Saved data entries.

★ ★ ★ ★ ★ ★ ★

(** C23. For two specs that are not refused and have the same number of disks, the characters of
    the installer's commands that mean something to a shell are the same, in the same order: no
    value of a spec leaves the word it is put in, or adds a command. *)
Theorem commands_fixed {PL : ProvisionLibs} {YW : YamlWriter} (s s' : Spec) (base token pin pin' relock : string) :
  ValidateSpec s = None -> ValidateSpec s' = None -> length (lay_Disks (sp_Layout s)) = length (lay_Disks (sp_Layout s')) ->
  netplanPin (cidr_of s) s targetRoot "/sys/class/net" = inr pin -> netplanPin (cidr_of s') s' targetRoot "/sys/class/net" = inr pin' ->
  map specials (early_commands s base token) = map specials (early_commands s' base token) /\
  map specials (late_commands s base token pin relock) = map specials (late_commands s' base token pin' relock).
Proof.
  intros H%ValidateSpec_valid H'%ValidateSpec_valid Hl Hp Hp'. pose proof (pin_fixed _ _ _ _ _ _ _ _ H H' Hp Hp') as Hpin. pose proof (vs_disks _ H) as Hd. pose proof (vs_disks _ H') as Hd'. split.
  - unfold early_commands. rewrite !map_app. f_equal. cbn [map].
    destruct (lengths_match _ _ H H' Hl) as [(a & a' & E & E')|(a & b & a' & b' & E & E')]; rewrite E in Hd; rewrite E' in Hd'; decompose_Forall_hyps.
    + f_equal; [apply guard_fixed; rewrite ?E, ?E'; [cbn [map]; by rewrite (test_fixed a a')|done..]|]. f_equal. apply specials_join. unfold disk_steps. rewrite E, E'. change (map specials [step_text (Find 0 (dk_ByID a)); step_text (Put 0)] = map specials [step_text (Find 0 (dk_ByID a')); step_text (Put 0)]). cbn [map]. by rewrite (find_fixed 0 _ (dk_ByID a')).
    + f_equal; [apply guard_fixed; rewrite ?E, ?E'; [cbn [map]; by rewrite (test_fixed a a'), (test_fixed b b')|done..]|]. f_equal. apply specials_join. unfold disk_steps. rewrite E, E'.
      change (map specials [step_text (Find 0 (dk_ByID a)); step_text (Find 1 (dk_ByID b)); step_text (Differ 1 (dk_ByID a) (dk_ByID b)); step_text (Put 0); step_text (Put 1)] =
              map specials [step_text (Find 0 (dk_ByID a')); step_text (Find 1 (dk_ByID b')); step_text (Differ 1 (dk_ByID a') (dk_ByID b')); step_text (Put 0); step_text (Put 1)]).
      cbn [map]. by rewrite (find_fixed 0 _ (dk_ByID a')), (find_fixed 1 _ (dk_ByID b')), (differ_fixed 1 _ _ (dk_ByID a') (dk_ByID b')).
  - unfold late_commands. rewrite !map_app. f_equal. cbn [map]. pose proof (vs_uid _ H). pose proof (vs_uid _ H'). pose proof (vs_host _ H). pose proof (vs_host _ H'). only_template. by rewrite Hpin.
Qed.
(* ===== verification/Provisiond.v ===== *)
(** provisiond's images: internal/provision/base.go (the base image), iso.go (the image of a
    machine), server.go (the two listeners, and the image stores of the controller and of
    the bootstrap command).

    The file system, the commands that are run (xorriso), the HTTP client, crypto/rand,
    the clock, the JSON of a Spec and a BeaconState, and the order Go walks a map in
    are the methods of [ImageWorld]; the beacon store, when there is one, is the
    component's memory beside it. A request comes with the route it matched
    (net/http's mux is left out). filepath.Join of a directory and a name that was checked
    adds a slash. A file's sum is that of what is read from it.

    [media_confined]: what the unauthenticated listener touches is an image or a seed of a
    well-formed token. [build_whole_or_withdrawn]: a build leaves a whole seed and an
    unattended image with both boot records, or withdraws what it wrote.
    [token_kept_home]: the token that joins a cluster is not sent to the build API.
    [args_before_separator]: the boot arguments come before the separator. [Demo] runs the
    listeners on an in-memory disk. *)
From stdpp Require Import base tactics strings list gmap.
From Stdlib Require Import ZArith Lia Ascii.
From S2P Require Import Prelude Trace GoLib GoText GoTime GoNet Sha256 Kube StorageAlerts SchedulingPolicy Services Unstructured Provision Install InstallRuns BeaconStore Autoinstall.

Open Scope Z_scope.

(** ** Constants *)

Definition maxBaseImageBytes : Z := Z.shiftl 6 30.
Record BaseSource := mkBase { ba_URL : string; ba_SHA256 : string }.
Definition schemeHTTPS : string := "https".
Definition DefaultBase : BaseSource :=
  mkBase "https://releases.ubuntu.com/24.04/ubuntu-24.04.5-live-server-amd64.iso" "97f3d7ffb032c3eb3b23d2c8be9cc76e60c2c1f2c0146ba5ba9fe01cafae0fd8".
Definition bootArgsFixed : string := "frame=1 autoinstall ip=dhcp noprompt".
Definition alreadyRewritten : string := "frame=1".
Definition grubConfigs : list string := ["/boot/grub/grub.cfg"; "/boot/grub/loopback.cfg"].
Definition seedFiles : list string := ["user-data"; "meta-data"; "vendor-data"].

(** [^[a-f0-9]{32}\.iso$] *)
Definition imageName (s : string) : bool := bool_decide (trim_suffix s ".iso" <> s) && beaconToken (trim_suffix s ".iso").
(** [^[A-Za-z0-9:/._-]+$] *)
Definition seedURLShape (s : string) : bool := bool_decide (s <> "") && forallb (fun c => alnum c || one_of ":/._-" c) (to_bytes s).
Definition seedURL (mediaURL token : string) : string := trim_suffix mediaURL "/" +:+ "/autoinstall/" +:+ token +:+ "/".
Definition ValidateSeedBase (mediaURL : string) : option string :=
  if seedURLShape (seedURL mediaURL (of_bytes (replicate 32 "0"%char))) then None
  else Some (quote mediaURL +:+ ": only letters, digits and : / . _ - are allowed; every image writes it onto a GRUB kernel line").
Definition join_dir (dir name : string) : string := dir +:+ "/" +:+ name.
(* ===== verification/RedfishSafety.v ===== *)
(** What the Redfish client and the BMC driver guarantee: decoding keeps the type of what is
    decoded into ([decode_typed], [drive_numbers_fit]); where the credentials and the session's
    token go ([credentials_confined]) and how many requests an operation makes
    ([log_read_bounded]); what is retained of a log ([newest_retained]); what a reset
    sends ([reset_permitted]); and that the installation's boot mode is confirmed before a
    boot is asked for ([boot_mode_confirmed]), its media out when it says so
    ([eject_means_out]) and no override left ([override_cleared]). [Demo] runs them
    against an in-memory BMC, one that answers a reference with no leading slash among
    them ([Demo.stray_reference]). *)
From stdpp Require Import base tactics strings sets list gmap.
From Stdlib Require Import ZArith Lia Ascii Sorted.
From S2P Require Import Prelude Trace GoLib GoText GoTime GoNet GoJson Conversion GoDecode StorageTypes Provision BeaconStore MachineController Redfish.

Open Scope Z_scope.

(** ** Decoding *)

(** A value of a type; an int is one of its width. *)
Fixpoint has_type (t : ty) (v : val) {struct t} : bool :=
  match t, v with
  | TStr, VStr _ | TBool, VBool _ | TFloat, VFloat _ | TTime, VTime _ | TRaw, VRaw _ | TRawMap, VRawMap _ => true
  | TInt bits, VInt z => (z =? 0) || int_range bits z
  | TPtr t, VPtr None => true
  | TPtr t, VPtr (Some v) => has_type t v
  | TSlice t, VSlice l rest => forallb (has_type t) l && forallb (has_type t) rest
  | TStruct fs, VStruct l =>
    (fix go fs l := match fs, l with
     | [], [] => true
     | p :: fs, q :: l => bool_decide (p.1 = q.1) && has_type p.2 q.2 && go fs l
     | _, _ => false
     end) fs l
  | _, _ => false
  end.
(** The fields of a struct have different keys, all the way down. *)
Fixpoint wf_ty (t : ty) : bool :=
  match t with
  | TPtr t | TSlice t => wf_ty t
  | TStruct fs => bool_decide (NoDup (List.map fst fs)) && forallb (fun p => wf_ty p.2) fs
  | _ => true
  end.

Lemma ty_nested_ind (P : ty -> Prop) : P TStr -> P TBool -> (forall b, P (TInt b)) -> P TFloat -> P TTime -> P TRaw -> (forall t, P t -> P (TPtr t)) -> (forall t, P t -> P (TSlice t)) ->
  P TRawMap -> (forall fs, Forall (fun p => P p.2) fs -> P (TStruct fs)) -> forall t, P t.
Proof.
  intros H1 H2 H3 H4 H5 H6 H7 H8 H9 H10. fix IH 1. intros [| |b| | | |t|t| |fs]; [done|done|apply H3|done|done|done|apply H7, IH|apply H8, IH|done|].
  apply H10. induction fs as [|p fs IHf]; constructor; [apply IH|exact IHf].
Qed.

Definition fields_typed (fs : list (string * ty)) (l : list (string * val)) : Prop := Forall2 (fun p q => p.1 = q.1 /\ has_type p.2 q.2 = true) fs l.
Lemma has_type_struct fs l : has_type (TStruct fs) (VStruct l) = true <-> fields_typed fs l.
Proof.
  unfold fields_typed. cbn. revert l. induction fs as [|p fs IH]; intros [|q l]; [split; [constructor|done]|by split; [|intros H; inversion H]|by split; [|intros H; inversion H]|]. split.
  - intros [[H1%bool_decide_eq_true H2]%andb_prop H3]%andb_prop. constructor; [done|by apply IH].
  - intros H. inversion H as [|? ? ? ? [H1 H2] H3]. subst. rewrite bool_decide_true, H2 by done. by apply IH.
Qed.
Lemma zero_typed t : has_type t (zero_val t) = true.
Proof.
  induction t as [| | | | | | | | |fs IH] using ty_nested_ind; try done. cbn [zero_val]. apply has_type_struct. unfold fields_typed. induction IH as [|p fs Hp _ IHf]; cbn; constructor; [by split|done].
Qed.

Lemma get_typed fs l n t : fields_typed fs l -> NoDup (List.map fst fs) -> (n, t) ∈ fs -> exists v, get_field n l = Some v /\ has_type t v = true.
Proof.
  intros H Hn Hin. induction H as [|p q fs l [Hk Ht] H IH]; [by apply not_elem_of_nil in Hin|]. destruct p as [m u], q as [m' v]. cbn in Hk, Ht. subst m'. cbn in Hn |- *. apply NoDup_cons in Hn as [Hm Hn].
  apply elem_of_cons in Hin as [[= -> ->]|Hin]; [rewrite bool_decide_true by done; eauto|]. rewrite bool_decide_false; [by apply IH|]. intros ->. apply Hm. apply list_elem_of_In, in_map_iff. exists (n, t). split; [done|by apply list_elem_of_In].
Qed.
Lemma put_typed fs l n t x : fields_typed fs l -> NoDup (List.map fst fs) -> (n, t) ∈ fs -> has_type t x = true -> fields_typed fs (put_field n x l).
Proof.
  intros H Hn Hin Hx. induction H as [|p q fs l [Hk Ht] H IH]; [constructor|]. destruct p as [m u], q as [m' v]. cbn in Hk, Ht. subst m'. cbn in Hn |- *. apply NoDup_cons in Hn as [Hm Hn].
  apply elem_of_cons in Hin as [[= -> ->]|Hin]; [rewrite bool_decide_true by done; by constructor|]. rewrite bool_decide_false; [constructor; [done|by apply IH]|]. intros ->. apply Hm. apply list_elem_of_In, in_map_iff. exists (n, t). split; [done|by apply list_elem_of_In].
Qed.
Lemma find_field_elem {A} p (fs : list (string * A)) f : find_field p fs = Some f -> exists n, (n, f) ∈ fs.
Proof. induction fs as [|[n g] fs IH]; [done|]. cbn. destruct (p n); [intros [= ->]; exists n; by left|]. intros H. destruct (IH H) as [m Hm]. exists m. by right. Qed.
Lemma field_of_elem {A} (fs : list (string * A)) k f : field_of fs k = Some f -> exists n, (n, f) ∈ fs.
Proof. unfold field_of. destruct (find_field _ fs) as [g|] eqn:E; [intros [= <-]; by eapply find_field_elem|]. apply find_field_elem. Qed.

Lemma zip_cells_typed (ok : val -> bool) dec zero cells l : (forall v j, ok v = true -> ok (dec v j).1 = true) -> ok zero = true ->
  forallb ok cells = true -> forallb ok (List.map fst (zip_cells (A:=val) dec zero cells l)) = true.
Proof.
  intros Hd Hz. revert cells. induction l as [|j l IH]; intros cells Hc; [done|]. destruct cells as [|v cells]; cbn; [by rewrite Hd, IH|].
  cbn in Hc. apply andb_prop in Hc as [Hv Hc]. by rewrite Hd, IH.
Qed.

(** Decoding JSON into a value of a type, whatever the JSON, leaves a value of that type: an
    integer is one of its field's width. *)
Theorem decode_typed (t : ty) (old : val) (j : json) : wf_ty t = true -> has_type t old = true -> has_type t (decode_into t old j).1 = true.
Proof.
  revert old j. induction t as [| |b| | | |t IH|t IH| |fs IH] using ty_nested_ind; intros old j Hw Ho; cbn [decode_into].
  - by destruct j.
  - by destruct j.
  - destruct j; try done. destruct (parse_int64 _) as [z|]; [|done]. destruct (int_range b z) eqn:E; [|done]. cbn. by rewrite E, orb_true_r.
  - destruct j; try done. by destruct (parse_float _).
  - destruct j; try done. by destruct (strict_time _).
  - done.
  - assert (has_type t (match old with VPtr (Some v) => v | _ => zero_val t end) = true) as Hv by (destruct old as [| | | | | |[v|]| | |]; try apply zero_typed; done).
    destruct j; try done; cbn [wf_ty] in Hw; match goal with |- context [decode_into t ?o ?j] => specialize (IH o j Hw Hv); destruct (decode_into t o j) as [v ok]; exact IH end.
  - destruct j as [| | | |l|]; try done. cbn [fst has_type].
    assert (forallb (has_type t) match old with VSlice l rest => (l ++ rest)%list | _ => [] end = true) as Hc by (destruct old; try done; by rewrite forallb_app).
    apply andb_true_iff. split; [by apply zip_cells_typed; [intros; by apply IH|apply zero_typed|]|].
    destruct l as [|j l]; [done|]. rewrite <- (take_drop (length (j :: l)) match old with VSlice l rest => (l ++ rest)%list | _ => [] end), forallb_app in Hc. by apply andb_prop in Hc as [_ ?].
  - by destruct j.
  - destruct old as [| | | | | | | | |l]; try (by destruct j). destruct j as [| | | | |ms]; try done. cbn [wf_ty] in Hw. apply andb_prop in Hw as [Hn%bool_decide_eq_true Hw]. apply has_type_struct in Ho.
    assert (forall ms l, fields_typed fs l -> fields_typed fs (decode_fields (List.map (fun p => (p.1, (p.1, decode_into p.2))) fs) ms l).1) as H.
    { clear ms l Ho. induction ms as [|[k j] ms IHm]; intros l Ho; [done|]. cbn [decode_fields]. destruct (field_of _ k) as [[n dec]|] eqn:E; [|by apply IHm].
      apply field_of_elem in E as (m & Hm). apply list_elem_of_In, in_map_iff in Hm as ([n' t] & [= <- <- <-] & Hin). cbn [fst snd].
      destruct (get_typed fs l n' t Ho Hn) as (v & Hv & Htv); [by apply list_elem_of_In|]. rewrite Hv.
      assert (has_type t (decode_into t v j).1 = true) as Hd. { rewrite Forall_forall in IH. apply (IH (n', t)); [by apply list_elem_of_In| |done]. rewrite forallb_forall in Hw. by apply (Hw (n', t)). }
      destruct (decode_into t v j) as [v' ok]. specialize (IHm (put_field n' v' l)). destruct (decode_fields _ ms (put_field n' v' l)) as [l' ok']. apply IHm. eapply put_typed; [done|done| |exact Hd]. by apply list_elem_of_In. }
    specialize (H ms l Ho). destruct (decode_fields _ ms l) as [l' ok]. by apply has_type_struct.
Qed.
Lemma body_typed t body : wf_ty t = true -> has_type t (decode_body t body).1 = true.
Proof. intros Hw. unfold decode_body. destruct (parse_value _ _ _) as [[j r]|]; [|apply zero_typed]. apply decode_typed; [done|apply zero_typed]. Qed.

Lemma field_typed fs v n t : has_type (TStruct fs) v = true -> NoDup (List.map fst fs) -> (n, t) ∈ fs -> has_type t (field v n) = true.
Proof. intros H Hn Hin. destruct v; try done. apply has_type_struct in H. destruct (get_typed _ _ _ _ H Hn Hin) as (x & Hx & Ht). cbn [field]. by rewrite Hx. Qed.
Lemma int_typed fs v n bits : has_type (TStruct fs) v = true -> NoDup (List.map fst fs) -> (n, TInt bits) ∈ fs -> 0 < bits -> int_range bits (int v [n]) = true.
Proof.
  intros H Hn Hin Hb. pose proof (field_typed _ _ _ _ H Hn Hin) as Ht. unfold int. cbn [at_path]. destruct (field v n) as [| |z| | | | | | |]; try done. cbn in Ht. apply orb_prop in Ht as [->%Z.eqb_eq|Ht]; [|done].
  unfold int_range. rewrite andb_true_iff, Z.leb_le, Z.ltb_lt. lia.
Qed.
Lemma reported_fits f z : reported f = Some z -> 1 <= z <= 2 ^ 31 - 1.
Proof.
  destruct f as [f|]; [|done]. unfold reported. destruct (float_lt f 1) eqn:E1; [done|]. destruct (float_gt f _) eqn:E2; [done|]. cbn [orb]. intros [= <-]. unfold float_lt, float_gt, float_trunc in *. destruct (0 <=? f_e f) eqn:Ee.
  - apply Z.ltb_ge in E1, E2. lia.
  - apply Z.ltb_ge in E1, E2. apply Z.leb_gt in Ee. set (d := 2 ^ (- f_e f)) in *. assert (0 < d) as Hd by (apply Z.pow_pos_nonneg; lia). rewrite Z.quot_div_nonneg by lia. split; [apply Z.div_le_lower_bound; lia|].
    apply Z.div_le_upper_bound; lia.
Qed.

★ ★ ★ ★ ★ ★ ★

WORK TO COMPLETE. Out of the entries, report each line that contains the word "them".

PROBLEM SOLUTION.
    ([eject_means_out]) and no override left ([override_cleared]). [Demo] runs them
    them ([Demo.stray_reference]). *)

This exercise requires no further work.